### THE TASK
Every line of the entries below from the one containing "Definition Proc (A" to the one containing "(** [os.MkdirAll path 0777] *)", both ends included, must be written out exactly. No other line belongs in the answer.

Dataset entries
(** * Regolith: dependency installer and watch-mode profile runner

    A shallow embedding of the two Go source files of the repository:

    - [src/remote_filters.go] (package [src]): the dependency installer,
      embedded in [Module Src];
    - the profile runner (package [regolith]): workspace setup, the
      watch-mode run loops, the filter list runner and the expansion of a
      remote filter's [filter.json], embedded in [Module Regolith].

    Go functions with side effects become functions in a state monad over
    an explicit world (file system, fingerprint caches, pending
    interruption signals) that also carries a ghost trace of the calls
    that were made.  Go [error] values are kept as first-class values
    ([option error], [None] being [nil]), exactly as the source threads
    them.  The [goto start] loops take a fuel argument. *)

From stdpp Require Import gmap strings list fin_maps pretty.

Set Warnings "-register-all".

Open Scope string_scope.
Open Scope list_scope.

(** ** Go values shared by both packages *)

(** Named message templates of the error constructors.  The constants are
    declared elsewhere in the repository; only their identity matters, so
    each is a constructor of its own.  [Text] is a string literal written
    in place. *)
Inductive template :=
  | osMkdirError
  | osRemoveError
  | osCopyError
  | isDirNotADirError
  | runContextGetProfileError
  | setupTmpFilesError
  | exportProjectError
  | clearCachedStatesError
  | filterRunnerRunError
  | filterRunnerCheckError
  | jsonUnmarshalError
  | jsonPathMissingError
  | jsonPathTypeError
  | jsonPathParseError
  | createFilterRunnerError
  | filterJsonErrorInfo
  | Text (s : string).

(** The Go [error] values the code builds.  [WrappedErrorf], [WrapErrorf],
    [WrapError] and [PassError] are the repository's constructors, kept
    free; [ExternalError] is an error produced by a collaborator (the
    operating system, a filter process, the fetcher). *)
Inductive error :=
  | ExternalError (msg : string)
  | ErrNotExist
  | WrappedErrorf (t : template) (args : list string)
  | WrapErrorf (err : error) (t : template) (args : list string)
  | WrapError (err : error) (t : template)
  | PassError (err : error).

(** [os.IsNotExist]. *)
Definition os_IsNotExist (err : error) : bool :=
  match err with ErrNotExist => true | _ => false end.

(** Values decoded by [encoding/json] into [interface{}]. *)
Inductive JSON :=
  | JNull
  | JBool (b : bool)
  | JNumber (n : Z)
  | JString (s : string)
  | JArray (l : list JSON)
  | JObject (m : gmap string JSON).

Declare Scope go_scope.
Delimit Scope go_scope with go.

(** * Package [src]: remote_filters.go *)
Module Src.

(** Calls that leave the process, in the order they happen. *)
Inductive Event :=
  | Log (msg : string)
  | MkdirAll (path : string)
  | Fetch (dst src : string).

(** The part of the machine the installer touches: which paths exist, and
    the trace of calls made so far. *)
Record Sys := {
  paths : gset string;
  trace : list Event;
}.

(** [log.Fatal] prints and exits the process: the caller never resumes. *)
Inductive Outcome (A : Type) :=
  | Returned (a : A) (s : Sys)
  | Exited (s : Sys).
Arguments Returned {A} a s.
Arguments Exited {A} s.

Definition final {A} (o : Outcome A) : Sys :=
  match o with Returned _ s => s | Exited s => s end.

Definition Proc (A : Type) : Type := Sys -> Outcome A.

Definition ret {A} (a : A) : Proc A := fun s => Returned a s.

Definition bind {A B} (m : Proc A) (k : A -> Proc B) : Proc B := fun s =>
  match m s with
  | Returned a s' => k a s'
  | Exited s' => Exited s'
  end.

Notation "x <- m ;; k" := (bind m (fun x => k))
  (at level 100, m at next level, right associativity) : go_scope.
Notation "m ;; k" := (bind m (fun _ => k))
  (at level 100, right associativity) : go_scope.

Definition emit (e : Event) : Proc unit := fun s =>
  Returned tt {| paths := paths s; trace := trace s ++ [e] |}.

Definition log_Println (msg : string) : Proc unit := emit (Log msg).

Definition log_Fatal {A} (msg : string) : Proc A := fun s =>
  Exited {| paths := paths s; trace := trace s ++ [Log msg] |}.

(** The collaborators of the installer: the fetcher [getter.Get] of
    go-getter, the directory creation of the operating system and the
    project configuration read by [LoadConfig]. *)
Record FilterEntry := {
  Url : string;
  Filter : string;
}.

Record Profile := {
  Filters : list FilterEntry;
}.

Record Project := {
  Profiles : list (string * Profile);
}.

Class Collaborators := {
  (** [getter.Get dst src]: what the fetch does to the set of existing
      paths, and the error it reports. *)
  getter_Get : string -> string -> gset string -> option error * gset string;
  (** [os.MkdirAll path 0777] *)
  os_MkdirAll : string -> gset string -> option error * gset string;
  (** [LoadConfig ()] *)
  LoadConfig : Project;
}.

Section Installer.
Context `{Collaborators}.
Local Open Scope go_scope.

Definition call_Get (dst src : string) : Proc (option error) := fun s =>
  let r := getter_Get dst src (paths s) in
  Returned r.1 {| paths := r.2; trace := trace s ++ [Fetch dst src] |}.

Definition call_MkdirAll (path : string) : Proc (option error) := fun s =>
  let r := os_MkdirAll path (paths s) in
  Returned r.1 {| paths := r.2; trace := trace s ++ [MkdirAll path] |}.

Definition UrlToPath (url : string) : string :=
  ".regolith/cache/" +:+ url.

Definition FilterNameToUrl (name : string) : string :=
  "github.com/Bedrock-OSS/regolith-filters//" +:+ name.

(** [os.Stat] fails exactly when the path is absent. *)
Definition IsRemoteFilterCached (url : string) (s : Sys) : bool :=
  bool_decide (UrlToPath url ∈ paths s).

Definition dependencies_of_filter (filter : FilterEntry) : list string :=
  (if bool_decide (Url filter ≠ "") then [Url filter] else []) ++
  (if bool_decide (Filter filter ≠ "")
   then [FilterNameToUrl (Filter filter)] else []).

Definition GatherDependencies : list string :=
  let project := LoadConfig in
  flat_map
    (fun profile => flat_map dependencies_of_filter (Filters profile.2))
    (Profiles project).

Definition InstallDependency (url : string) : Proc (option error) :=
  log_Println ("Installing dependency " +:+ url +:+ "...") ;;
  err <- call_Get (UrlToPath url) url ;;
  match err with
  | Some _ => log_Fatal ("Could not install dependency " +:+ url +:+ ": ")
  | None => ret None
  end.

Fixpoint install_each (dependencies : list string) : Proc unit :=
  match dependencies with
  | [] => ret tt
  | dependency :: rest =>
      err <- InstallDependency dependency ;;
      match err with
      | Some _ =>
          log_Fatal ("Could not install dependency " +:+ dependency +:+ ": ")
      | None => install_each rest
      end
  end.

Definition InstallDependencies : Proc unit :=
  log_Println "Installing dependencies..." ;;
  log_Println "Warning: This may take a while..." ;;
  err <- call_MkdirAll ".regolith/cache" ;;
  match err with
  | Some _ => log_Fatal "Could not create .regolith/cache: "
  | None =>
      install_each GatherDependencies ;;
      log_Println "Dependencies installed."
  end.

### ANSWER SPACE
Definition Proc (A : Type) : Type := Sys -> Outcome A.

Definition ret {A} (a : A) : Proc A := fun s => Returned a s.

Definition bind {A B} (m : Proc A) (k : A -> Proc B) : Proc B := fun s =>
  match m s with
  | Returned a s' => k a s'
  | Exited s' => Exited s'
  end.

Notation "x <- m ;; k" := (bind m (fun x => k))
  (at level 100, m at next level, right associativity) : go_scope.
Notation "m ;; k" := (bind m (fun _ => k))
  (at level 100, right associativity) : go_scope.

Definition emit (e : Event) : Proc unit := fun s =>
  Returned tt {| paths := paths s; trace := trace s ++ [e] |}.

Definition log_Println (msg : string) : Proc unit := emit (Log msg).

Definition log_Fatal {A} (msg : string) : Proc A := fun s =>
  Exited {| paths := paths s; trace := trace s ++ [Log msg] |}.

(** The collaborators of the installer: the fetcher [getter.Get] of
    go-getter, the directory creation of the operating system and the
    project configuration read by [LoadConfig]. *)
Record FilterEntry := {
  Url : string;
  Filter : string;
}.

Record Profile := {
  Filters : list FilterEntry;
}.

Record Project := {
  Profiles : list (string * Profile);
}.

Class Collaborators := {
  (** [getter.Get dst src]: what the fetch does to the set of existing
      paths, and the error it reports. *)
  getter_Get : string -> string -> gset string -> option error * gset string;
  (** [os.MkdirAll path 0777] *)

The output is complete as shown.